— WHAT YOU ARE ASKED TO DO —
Here is the task for the records below: repeat exactly the lines from the one with "outcome ← synchronize" to the one with "outcome ← failing", both included, and nothing else.

** Opening DATA SUPPLIED block **

(** The part of [process_subscribe] after the Bridge answered: the result, the
    synchronized frames, the end marker and what was delivered meanwhile. *)
Definition complete_subscription (request_id : rstring) (sid : SessionId)
    (outcome : SessionSyncOutcome) : act DeliveryState ConnectionFailure unit :=
  let subscription_status :=
    if outcome_subscribed outcome then Status_Subscribed else Status_CatchingUp in
  baseline ← lift (map_err (λ _, internal_error (Some request_id) "invalid synchronized Event cursor")
                     (Counter_new EventSequenceFamily (outcome_through_sequence outcome)));
  result_frame ← lift (map_err Fatal (server_text
      (Server_SubscriptionResult request_id sid subscription_status baseline
         (outcome_pending_interaction_count outcome) (outcome_event_count outcome)
         (outcome_reset outcome))));
  d ← gets id;
  c ← lift (ok_or (internal_error None "client disconnected during subscription") (client d));
  p ← lift (ok_or (internal_error None "subscription synchronization state disappeared")
              (client_pending c));
  _ ← modify (update_client (set_pending_subscription None));
  completed ← lift (map_err Fatal (server_text (Server_SyncCompleted request_id)));
  _ ← failing (λ cap, Fatal (queue_error cap))
        (enqueue_batch ([result_frame] ++ pending_frames p ++ [completed] ++ trailing_frames p));
  _ ← modify (update_client (λ c,
        MkClient (discovered c)
          (if outcome_subscribed outcome then {[sid]} ∪ client_subscriptions c
           else client_subscriptions c)
          (client_pending c) (<[sid := outcome_through_sequence outcome]> (session_cursors c))));
  if outcome_subscribed outcome
  then modify (λ d, set_status (add_subscription_count (status d)) d) else mret ().

(** [match actions.sync_session(..)]: a failure ends the pending subscription. *)
Definition synchronize (thread : ThreadId) (h : ChannelActionHandle) (request_id : rstring)
    (sid : SessionId) (after_sequence : u64) :
    act NativeWorld ConnectionFailure SessionSyncOutcome := λ n,
  match with_port (handle_channel_id h)
          (handle_sync_session thread h sid after_sequence SESSION_SYNC_PAGE_EVENTS) n with
  | (n', Ok outcome) => (n', Ok outcome)
  | (n', Err error) =>
      (set_native_delivery (update_client (set_pending_subscription None) (native_delivery n')) n',
       Err (runtime_failure (Some request_id) error))
  end.

Definition process_subscribe (thread : ThreadId) (h : ChannelActionHandle) (request_id : rstring)
    (sid : SessionId) : act NativeWorld ConnectionFailure unit :=
  n ← gets id;
  match client (native_delivery n) with
  | None => throw (internal_error (Some request_id) "client state is unavailable")
  | Some c =>
      if negb (bool_decide (sid ∈ discovered c)) then
        throw (Recoverable (protocol_error (Some request_id) Code_SessionNotDiscovered
          (lit "Session was not present in the latest discovery snapshot") true))
      else if bool_decide (is_Some (client_pending c)) then
        throw (Recoverable (protocol_error (Some request_id) Code_InvalidRequest
          (lit "another subscription is being synchronized") true))
      else if bool_decide (sid ∈ client_subscriptions c) then
        on_delivery (already_subscribed request_id sid c)
      else
        _ ← on_delivery (modify (update_client (set_pending_subscription
              (Some (MkPending request_id sid [] [] false)))));
        outcome ← synchronize thread h request_id sid
                    (default u64_zero (session_cursors c !! sid));
        on_delivery (complete_subscription request_id sid outcome)
  end.

Definition client_subscribed (sid : SessionId) (d : DeliveryState) : bool :=
  from_option (λ c, bool_decide (sid ∈ client_subscriptions c)) false (client d).

Definition process_interaction_response (thread : ThreadId) (h : ChannelActionHandle)
    (request_id : rstring) (response : InteractionResponse) : act NativeWorld ConnectionFailure unit :=
  let sid := response_session_id response in
  n ← gets id;
  if negb (client_subscribed sid (native_delivery n)) then
    throw (Recoverable (protocol_error (Some request_id) Code_SessionNotSubscribed
      (lit "the current Native connection is not subscribed to the response Session") true))
  else
    _ ← failing (interaction_response_failure request_id)
          (with_port (handle_channel_id h) (submit_interaction_response thread h response));
    on_delivery (failing Fatal (enqueue_control (Server_InteractionResponseResult request_id sid
      (id_to_string (response_request_id response))))).

Definition process_command (thread : ThreadId) (h : ChannelActionHandle) (request_id : rstring)
    (command : AgentCommand) : act NativeWorld ConnectionFailure unit :=
  let sid := command_session_id command in
  n ← gets id;
  if negb (client_subscribed sid (native_delivery n)) then
    throw (Recoverable (protocol_error (Some request_id) Code_SessionNotSubscribed
      (lit "the current Native connection is not subscribed to the command Session") true))
  else
    _ ← failing (interaction_response_failure request_id)
          (with_port (handle_channel_id h) (submit_command thread h command));
    on_delivery (failing Fatal (enqueue_control (Server_CommandResult request_id sid
      (id_to_string (command_id command))))).

Definition process_unsubscribe (thread : ThreadId) (h : ChannelActionHandle) (request_id : rstring)
    (sid : SessionId) : act NativeWorld ConnectionFailure unit :=
  outcome ← failing (runtime_failure (Some request_id))
              (with_port (handle_channel_id h) (handle_unsubscribe thread h sid));
  let unsubscription_status := match outcome with
                               | Unsubscribed => Status_Unsubscribed
                               | NotSubscribed => Status_NotSubscribed
                               end in
  _ ← on_delivery (modify (update_client (λ c,
        MkClient (discovered c) (client_subscriptions c ∖ {[sid]}) (client_pending c)
          (session_cursors c))));
  on_delivery (failing Fatal (enqueue_control
    (Server_UnsubscriptionResult request_id sid unsubscription_status))).

Definition process_ready_message (thread : ThreadId) (h : ChannelActionHandle)
    (message : NativeClientMessage) : act NativeWorld ConnectionFailure unit :=
  match message with
  | Client_Hello _ _ _ _ _ _ =>
      throw (Fatal (Native_InvalidField "client_hello"
        (Reason (lit "client hello may only be sent once"))))
  | Client_Discover request_id => process_discover thread h request_id
  | Client_Subscribe request_id sid => process_subscribe thread h request_id sid
  | Client_Unsubscribe request_id sid => process_unsubscribe thread h request_id sid
  | Client_SubmitInteractionResponse request_id response =>
      process_interaction_response thread h request_id response
  | Client_SubmitCommand request_id command => process_command thread h request_id command
  end.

** Closing DATA SUPPLIED block **

— FINAL ANSWER —
        outcome ← synchronize thread h request_id sid
                    (default u64_zero (session_cursors c !! sid));
        on_delivery (complete_subscription request_id sid outcome)
  end.

Definition client_subscribed (sid : SessionId) (d : DeliveryState) : bool :=
  from_option (λ c, bool_decide (sid ∈ client_subscriptions c)) false (client d).

Definition process_interaction_response (thread : ThreadId) (h : ChannelActionHandle)
    (request_id : rstring) (response : InteractionResponse) : act NativeWorld ConnectionFailure unit :=
  let sid := response_session_id response in
  n ← gets id;
  if negb (client_subscribed sid (native_delivery n)) then
    throw (Recoverable (protocol_error (Some request_id) Code_SessionNotSubscribed
      (lit "the current Native connection is not subscribed to the response Session") true))
  else
    _ ← failing (interaction_response_failure request_id)
          (with_port (handle_channel_id h) (submit_interaction_response thread h response));
    on_delivery (failing Fatal (enqueue_control (Server_InteractionResponseResult request_id sid
      (id_to_string (response_request_id response))))).

Definition process_command (thread : ThreadId) (h : ChannelActionHandle) (request_id : rstring)
    (command : AgentCommand) : act NativeWorld ConnectionFailure unit :=
  let sid := command_session_id command in
  n ← gets id;
  if negb (client_subscribed sid (native_delivery n)) then
    throw (Recoverable (protocol_error (Some request_id) Code_SessionNotSubscribed
      (lit "the current Native connection is not subscribed to the command Session") true))
  else
    _ ← failing (interaction_response_failure request_id)
          (with_port (handle_channel_id h) (submit_command thread h command));
    on_delivery (failing Fatal (enqueue_control (Server_CommandResult request_id sid
      (id_to_string (command_id command))))).

Definition process_unsubscribe (thread : ThreadId) (h : ChannelActionHandle) (request_id : rstring)
    (sid : SessionId) : act NativeWorld ConnectionFailure unit :=
  outcome ← failing (runtime_failure (Some request_id))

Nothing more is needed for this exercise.